Assessing Potential Predictors of Rater Fit Measures in the Establishment of Performance Standards
thesisposted on 16.02.2016, 00:00 authored by Maria Incrocci
The purpose of this study was to determine to what extent two rater background-related variables (i.e., a rater’s gender and content domain expertise) and two item characteristic-related variables (i.e., an item’s difficulty classification and content domain classification) could account for variance in rater fit indices in the context of a standard setting for a certification examination. Licensing and certification organizations convene groups of subject matter experts in the field (i.e., raters) and engage them in a standard-setting process to recommend a cut score (performance standard) to classify proficient, knowledgeable, and competent individuals. During a standard setting, it is common practice for raters to examine individual items and then provide an estimate of the proportion of minimally qualified candidates that the rater believes would answer each item correctly. Rater fit refers to the level of accuracy or precision that an individual rater attains when providing these estimates.

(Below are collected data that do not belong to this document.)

Definition kernel_vma_set_prepare_remap (set : kernel_vma_set) (start rend : Z)
    (replacement : kernel_vma)
    : M (kernel_vma_status * kernel_vma_set * option kernel_vma_remap) :=
  if decide (¬ set_valid set ∨ ¬ vma_valid replacement ∨ rend ≤ start ∨
             UINT64_MAX - 2 < set.(vs_generation))
  then mret (KERNEL_VMA_STATUS_INVALID_ARGUMENT, set, None)
  else
    let check_start :=
      if decide (replacement.(vm_start) = start) then rend else replacement.(vm_start) in
    conflict ← lift
      (if decide (check_start < replacement.(vm_end)) then
         '(status, overlaps) ← kernel_vma_set_overlaps set check_start replacement.(vm_end);
         Done (bool_decide (status ≠ KERNEL_VMA_STATUS_OK ∨ overlaps ≠ Some false))
       else Done false);
    if conflict : bool then mret (KERNEL_VMA_STATUS_CONFLICT, set, None)
    else if decide (UINT32_MAX - 3 < Z.of_nat set.(vs_count))
    then mret (KERNEL_VMA_STATUS_NO_MEMORY, set, None)
    else
      '(status, set) ← reserve_entries set (set.(vs_count) + 3);
      if decide (status ≠ KERNEL_VMA_STATUS_OK) then mret (status, set, None)
      else mret (KERNEL_VMA_STATUS_OK, set,
             Some (mk_remap set.(vs_this) set.(vs_generation) start rend replacement)).

(** [while (index < count && entries[index].start < end)] of prepare_protect:
    does some entry of the range refuse [permissions]? *)
Fixpoint refused_loop (entries : list kernel_vma) (steps index : nat)
    (rend permissions : Z) : outcome bool :=
  match steps with
  | O => Done false
  | S steps' =>
      v ← aread entries index;
      if decide (v.(vm_start) < rend) then
        if decide (Z.land (Z.land permissions KERNEL_VMA_ALL_PERMISSIONS)
                     (Z.lnot v.(vm_maximum_permissions)) ≠ 0)
        then Done true
        else refused_loop entries steps' (S index) rend permissions
      else Done false
  end.
(* ===== verification/VmaLists.v ===== *)
(** * The address-space view of a list of VMAs

    The abstract state of a set is the map from addresses to the attributes of
    the byte there ([view]).  This file relates lists of descriptors to that
    map, independently of the array that stores them: what a well laid out list
    is, and how cutting a range out, splitting, merging and inserting act on
    the view, on the attachment references and on the byte totals. *)
From S2P Require Import Prelude Heap Vma.
#[local] Open Scope Z_scope.
Import Heap Vma.

(** ** Layout *)

Definition inside (v : kernel_vma) (a : Z) : Prop := v.(vm_start) ≤ a < v.(vm_end).
Definition overlaps (v : kernel_vma) (s e : Z) : Prop :=
  v.(vm_start) < e ∧ s < v.(vm_end).
Definition straddles (a : Z) (v : kernel_vma) : Prop := v.(vm_start) < a < v.(vm_end).
#[export] Instance inside_dec v a : Decision (inside v a).
Proof. unfold inside. apply _. Defined.
#[export] Instance overlaps_dec v s e : Decision (overlaps v s e).
Proof. unfold overlaps. apply _. Defined.
#[export] Instance straddles_dec a v : Decision (straddles a v).
Proof. unfold straddles. apply _. Defined.

Definition page_aligned (a : Z) : Prop := a mod 4096 = 0.
(** The kinds whose backing offset [vma_valid] wants page aligned. *)
Definition shared_pages (v : kernel_vma) : Prop :=
  v.(vm_kind) = KERNEL_VMA_KIND_ANON_SHARED ∨ v.(vm_kind) = KERNEL_VMA_KIND_SYSV_SHM.

(** A valid descriptor whose 64-bit fields fit their width; an area of shared
    pages starts on a page. *)
Record good (v : kernel_vma) : Prop := {
  good_valid : vma_valid v;
  good_page : shared_pages v → page_aligned v.(vm_start);
  good_start : is_u64 v.(vm_start);
  good_end : is_u64 v.(vm_end);
  good_offset : is_u64 v.(vm_backing_offset);
}.
(* ===== verification/VmaPrepare.v ===== *)
(** * Edits of the areas, and their preparation *)
From S2P Require Import Prelude Heap Vma VmaLists VmaTheory.
#[local] Open Scope Z_scope.
Import Heap Vma.

(** ** The invariant *)

Record wf (set : kernel_vma_set) : Prop := {
  wf_stored : ∃ rest, stored set (live set) rest;
  wf_layout : layout (live set);
  wf_counted : counted set (live set);
  wf_generation : is_u64 set.(vs_generation);
}.

Lemma wf_intro set l rest :
  stored set l rest → layout l → counted set l → is_u64 set.(vs_generation) → wf set.
Proof.
  intros Hs Hl Hc Hg. pose proof (stored_live _ _ _ Hs) as Hlive.
  split; rewrite ?Hlive; [by exists rest|done..].
Qed.
Lemma wf_valid set : wf set → set_valid set.
Proof. intros [[rest Hs] _ _ _]. by eapply stored_valid. Qed.

(** The counters follow the header when an operation only reserves storage. *)
Lemma counted_header s s' l : same_header s s' → counted s l → counted s' l.
Proof. intros [] []. split; congruence. Qed.

(** What an edit does to the address map. *)
Definition edit_view (edit : kernel_vma_edit) (old : Z → option kernel_vma) (a : Z)
    : option kernel_vma :=
  if decide (edit.(ed_start) ≤ a < edit.(ed_end)) then
    match edit.(ed_kind) with
    | KERNEL_VMA_EDIT_REMOVE => None
    | KERNEL_VMA_EDIT_REPLACE => Some (byte_of edit.(ed_replacement) a)
    | _ => edit_entry edit <$> old a
    end
  else old a.

(** The range of an edit: 64-bit, non-empty, and on a page boundary where it
    cuts a descriptor. *)
Record page_range (l : list kernel_vma) (s e : Z) : Prop := {
  pr_start : is_u64 s;
  pr_end : is_u64 e;
  pr_order : s < e;
  pr_page_start : Exists (straddles s) l → page_aligned s;
  pr_page_end : Exists (straddles e) l → page_aligned e;
}.

(** Entries the two boundary splits of [s, e) may add. *)
Definition splits (l : list kernel_vma) (s e : Z) : nat :=
  (Nat.b2n (bool_decide (Exists (straddles s) l)) +
   Nat.b2n (bool_decide (Exists (straddles e) l)))%nat.

(** An edit that the set has room for and whose request is admissible. *)
Record edit_ready (set : kernel_vma_set) (edit : kernel_vma_edit) : Prop := {
  er_set : edit.(ed_set) = set.(vs_this);
  er_generation : edit.(ed_generation) = set.(vs_generation);
  er_not_last : set.(vs_generation) ≠ UINT64_MAX;
  er_range : page_range (live set) edit.(ed_start) edit.(ed_end);
  er_room : (length (live set) + splits (live set) edit.(ed_start) edit.(ed_end)
             ≤ set.(vs_capacity))%nat;
  er_replacement : edit.(ed_kind) = KERNEL_VMA_EDIT_REPLACE →
    good edit.(ed_replacement) ∧ edit.(ed_replacement).(vm_start) = edit.(ed_start) ∧
    edit.(ed_replacement).(vm_end) = edit.(ed_end) ∧
    (¬ Exists (λ v, overlaps v edit.(ed_start) edit.(ed_end)) (live set) →
     (length (live set) < set.(vs_capacity))%nat);
  er_editable : edit.(ed_kind) = KERNEL_VMA_EDIT_PROTECT ∨ edit.(ed_kind) = KERNEL_VMA_EDIT_FLAGS →
    ∀ v, v ∈ live set → overlaps v edit.(ed_start) edit.(ed_end) → editable edit v;
}.

Lemma edit_loop_spec edit l1 m rest :
  edit_loop edit (length m) (length l1) (l1 ++ m ++ rest) =
    Done (l1 ++ (edit_entry edit <$> m) ++ rest).
Proof.
  revert l1. induction m as [|v m IH]; intros l1; [done|].
  cbn [edit_loop length app]. rewrite aread_app by done. run. rewrite awrite_app by done. run.
  specialize (IH (l1 ++ [edit_entry edit v])).
  by rewrite length_app, Nat.add_1_r, <-!app_assoc in IH.
Qed.

Section commit.
Context {H : Type} `{KernelHeap H}.
Implicit Types w : world H.
Variable junk : kernel_vma.

(** What the middle of a commit, between the splits and the merge, achieves. *)
Record edited (edit : kernel_vma_edit) (set : kernel_vma_set) (l : list kernel_vma) w
    (set' : kernel_vma_set) (l' : list kernel_vma) w' : Prop := {
  ed_stored : ∃ rest', stored set' l' rest';
  ed_header : same_header set set';
  ed_capacity : set'.(vs_capacity) = set.(vs_capacity);
  ed_layout : layout l';
  ed_view a : view l' a = edit_view edit (view l) a;
  ed_heap : w'.(w_heap) = w.(w_heap);
  ed_took : took w w' (λ p, refs p l' - refs p l);
  ed_length : edit.(ed_kind) = KERNEL_VMA_EDIT_REMOVE → (length l' ≤ length l)%nat;
}.

(** PROTECT and FLAGS. *)
Lemma edit_middle edit set l1 m l2 rest w :
  edit.(ed_kind) = KERNEL_VMA_EDIT_PROTECT ∨ edit.(ed_kind) = KERNEL_VMA_EDIT_FLAGS →
  stored set (l1 ++ m ++ l2) rest → layout (l1 ++ m ++ l2) →
  cut edit.(ed_start) edit.(ed_end) l1 m l2 → (∀ v, v ∈ m → editable edit v) →
  let m' := edit_entry edit <$> m in
  edited edit set (l1 ++ m ++ l2) w
    (with_entries set ((l1 ++ m' ++ l2) ++ rest) set.(vs_count)) (l1 ++ m' ++ l2) w.
Proof.
  intros Hk Hs Hl Hcut Hed m'.
  assert (Hcut' : cut edit.(ed_start) edit.(ed_end) l1 m' l2).
  { destruct Hcut as (C1 & Cm & C2). split_and!; try done. apply Forall_fmap.
    eapply Forall_impl; [exact Cm|]. intros v Hv. simpl.
    destruct (edit_entry_bounds edit v) as (-> & -> & _). done. }
  split; try done.
  - exists rest. pose proof (stored_with_entries _ _ _ (l1 ++ m' ++ l2) rest Hs) as Hs'.
    rewrite (st_count _ _ _ Hs). unfold m' in *. rewrite !length_app, length_fmap in *.
    by apply Hs'.
  - apply layout_map; [intros v; apply (edit_entry_bounds edit v)..|done|].
    intros v Hv. apply good_edit_entry; [|auto]. apply (layout_elem _ _ Hl). set_solver.
  - intros a. unfold edit_view.
    rewrite (view_cut _ _ _ _ _ a Hcut'), (view_cut _ _ _ _ _ a Hcut). case_decide; [|done].
    unfold m'.
    rewrite (view_map (edit_entry edit));
      [by destruct Hk as [-> | ->]|intros v; apply (edit_entry_bounds edit v)..|].
    intros v. apply byte_of_edit.
  - intros p Hp. unfold m'. rewrite !refs_app.
    assert (refs p (edit_entry edit <$> m) = refs p m) as ->; [|lia].
    clear. induction m as [|v m IH]; [done|]. rewrite fmap_cons, !refs_cons, IH.
    by destruct (edit_entry_bounds edit v) as (_ & _ & ->).
  - destruct Hk; congruence.
Qed.

(** REMOVE, and the first half of REPLACE. *)
Lemma remove_middle edit set l1 m l2 rest w first last :
  stored set (l1 ++ m ++ l2) rest → layout (l1 ++ m ++ l2) →
  cut edit.(ed_start) edit.(ed_end) l1 m l2 →
  first = length l1 → last = length (l1 ++ m) →
  ∃ rest' entries w',
    close_loop (last - first) first set.(vs_entries) w = Done (tt, w') ∧
    move_entries set.(vs_entries) first last (set.(vs_count) - last) = Done entries ∧
    stored (with_entries set entries (set.(vs_count) - (last - first))) (l1 ++ l2) rest' ∧
    layout (l1 ++ l2) ∧ w'.(w_heap) = w.(w_heap) ∧
    took w w' (λ p, refs p (l1 ++ l2) - refs p (l1 ++ m ++ l2)) ∧
    (∀ a, view (l1 ++ l2) a =
       if decide (edit.(ed_start) ≤ a < edit.(ed_end)) then None else view (l1 ++ m ++ l2) a).
Proof.
  intros Hs Hl Hcut -> ->. pose proof Hs as [He Hc _ _ _]. rewrite He, Hc, <-!app_assoc.
  replace (length (l1 ++ m) - length l1)%nat with (length m) by (rewrite length_app; lia).
  destruct (close_loop_spec l1 m (l2 ++ rest) w) as (w' & Ew & Hh & Ht).
  destruct (move_entries_close l1 m l2 rest (length (l1 ++ m ++ l2) - length (l1 ++ m)))
    as (rest' & Hlen & Em); [rewrite !length_app; lia|].
  exists rest', (l1 ++ l2 ++ rest'), w'. split_and!; try done.
  - pose proof (stored_with_entries _ _ _ (l1 ++ l2) rest' Hs) as Hs'.
    rewrite <-app_assoc in Hs'.
    replace (length (l1 ++ m ++ l2) - length m)%nat with (length (l1 ++ l2))
      by (rewrite !length_app; lia).
    apply Hs'. rewrite !length_app. lia.
  - by eapply layout_delete.
  - intros p Hp. rewrite Ht, !refs_app by done. lia.
  - intros a. rewrite (view_cut _ _ _ _ _ a Hcut). case_decide; [by eapply view_cut_hole|done].
Qed.

(** The phase between the splits and the merge. *)
Definition commit_body (edit : kernel_vma_edit) (set : kernel_vma_set) (first last : nat)
    : ST (world H) (kernel_vma_status * kernel_vma_set) :=
  if decide (edit.(ed_kind) = KERNEL_VMA_EDIT_PROTECT ∨
             edit.(ed_kind) = KERNEL_VMA_EDIT_FLAGS) then
    entries ← lift (edit_loop edit (last - first) first set.(vs_entries));
    mret (KERNEL_VMA_STATUS_OK, with_entries set entries set.(vs_count))
  else
    _ ← close_loop (last - first) first set.(vs_entries);
    entries ← lift (move_entries set.(vs_entries) first last (set.(vs_count) - last));
    let set := with_entries set entries (set.(vs_count) - (last - first)) in
    if decide (edit.(ed_kind) = KERNEL_VMA_EDIT_REPLACE)
    then insert_entry junk set edit.(ed_replacement)
    else mret (KERNEL_VMA_STATUS_OK, set).

Lemma commit_body_spec edit set l1 m l2 rest w first last :
  stored set (l1 ++ m ++ l2) rest → layout (l1 ++ m ++ l2) →
  cut edit.(ed_start) edit.(ed_end) l1 m l2 → edit.(ed_start) < edit.(ed_end) →
  (edit.(ed_kind) = KERNEL_VMA_EDIT_PROTECT ∨ edit.(ed_kind) = KERNEL_VMA_EDIT_FLAGS →
   ∀ v, v ∈ m → editable edit v) →
  (edit.(ed_kind) = KERNEL_VMA_EDIT_REPLACE →
   good edit.(ed_replacement) ∧ edit.(ed_replacement).(vm_start) = edit.(ed_start) ∧
   edit.(ed_replacement).(vm_end) = edit.(ed_end) ∧
   (length (l1 ++ l2) < set.(vs_capacity))%nat) →
  first = length l1 → last = length (l1 ++ m) →
  ∃ set' l' w', commit_body edit set first last w = Done (KERNEL_VMA_STATUS_OK, set', w') ∧
    edited edit set (l1 ++ m ++ l2) w set' l' w'.
Proof.
  intros Hs Hl Hcut Hse Hed Hrep Hfirst Hlast. unfold commit_body. case_decide as Hk.
  { subst. replace (length (l1 ++ m) - length l1)%nat with (length m) by (rewrite length_app; lia).
    rewrite (st_entries _ _ _ Hs), <-!app_assoc. step (edit_loop_spec edit l1 m (l2 ++ rest)).
    pose proof (edit_middle edit set l1 m l2 rest w Hk Hs Hl Hcut (Hed Hk)) as Hmid.
    eexists _, _, _. split; [done|]. simpl in Hmid. rewrite <-!app_assoc in Hmid. exact Hmid. }
  destruct (remove_middle edit set l1 m l2 rest w first last Hs Hl Hcut Hfirst Hlast)
    as (rest' & entries & w1 & E1 & E2 & Hs' & Hl' & Hh & Ht & Hv).
  step E1. step E2. set (set1 := with_entries set _ _) in *.
  case_decide as Hr.
  - destruct (Hrep Hr) as (Hg & Hgs & Hge & Hroom).
    destruct (insert_entry_spec junk set1 _ rest' edit.(ed_replacement) w1 Hs' Hl' Hg)
      as (status & set2 & w2 & E3 & Hres). rewrite E3.
    destruct Hres as [Hov|set2 l' rest2 w2 _ Hs2 Hh2 Hins Ht2 Hkeep|status w2 _ _ Hfull _].
    + exfalso. destruct Hcut as (C1 & _ & C2). rewrite Hgs, Hge in Hov.
      apply Exists_exists in Hov as (v & [Hv1|Hv2]%elem_of_app & Hov); rewrite !Forall_forall in *;
        [specialize (C1 v Hv1)|specialize (C2 v Hv2)]; vlia.
    + destruct (Hkeep Hroom) as [Hheap Hcap]. exists set2, l', w2. split; [done|].
      split; [by exists rest2|etrans; [|exact Hh2]; by split|done|apply Hins|..].
      * intros a. rewrite (ins_view _ _ _ Hins). unfold edit_view. rewrite Hr, Hv.
        assert (Hin : inside edit.(ed_replacement) a ↔ edit.(ed_start) ≤ a < edit.(ed_end))
          by (unfold inside; by rewrite Hgs, Hge).
        rewrite (decide_ext _ _ _ _ Hin). by case_decide.
      * congruence.
      * intros p Hp. rewrite Ht2, Ht by done. lia.
      * congruence.
    + exfalso. unfold set1 in Hfull. simpl in Hfull. lia.
  - exists set1, (l1 ++ l2), w1. split; [done|].
    assert (edit.(ed_kind) = KERNEL_VMA_EDIT_REMOVE) as Hrm
      by (destruct edit.(ed_kind); tauto || (exfalso; auto)).
    split; try done; [by exists rest'|..].
    + intros a. unfold edit_view. rewrite Hv, Hrm. by case_decide.
    + intros _. rewrite !length_app. lia.
Qed.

In this study, the fit indices were based on the variance of raters’ proportion correct estimates of the performance of minimally qualified candidates on a 200-item certification examination and empiric data gathered on the performance of another group of minimally qualified candidates who took the same items. The 24 raters who participated in the 2011 standard setting were faculty members who had taught in U.S. colleges and schools of pharmacy. The researcher used a hierarchical linear model to conduct a two-level (items nested within raters) analysis. The outcome variable was the rater fit indices. The two item characteristic-related variables accounted for 91% of the variance in the rater fit indices, suggesting that the ability to provide accurate proportion correct estimates for minimally qualified candidates was related to an item’s difficulty level and content domain classification. By contrast, the ability to provide accurate proportion correct estimates for minimally qualified candidates was not related to a rater’s gender or content domain expertise. The study’s findings support the standard-setting experts’ view that rater training which includes multiple practice rounds, discussions, interactions, and feedback can be influential in decreasing the variance in raters’ proportion correct estimates.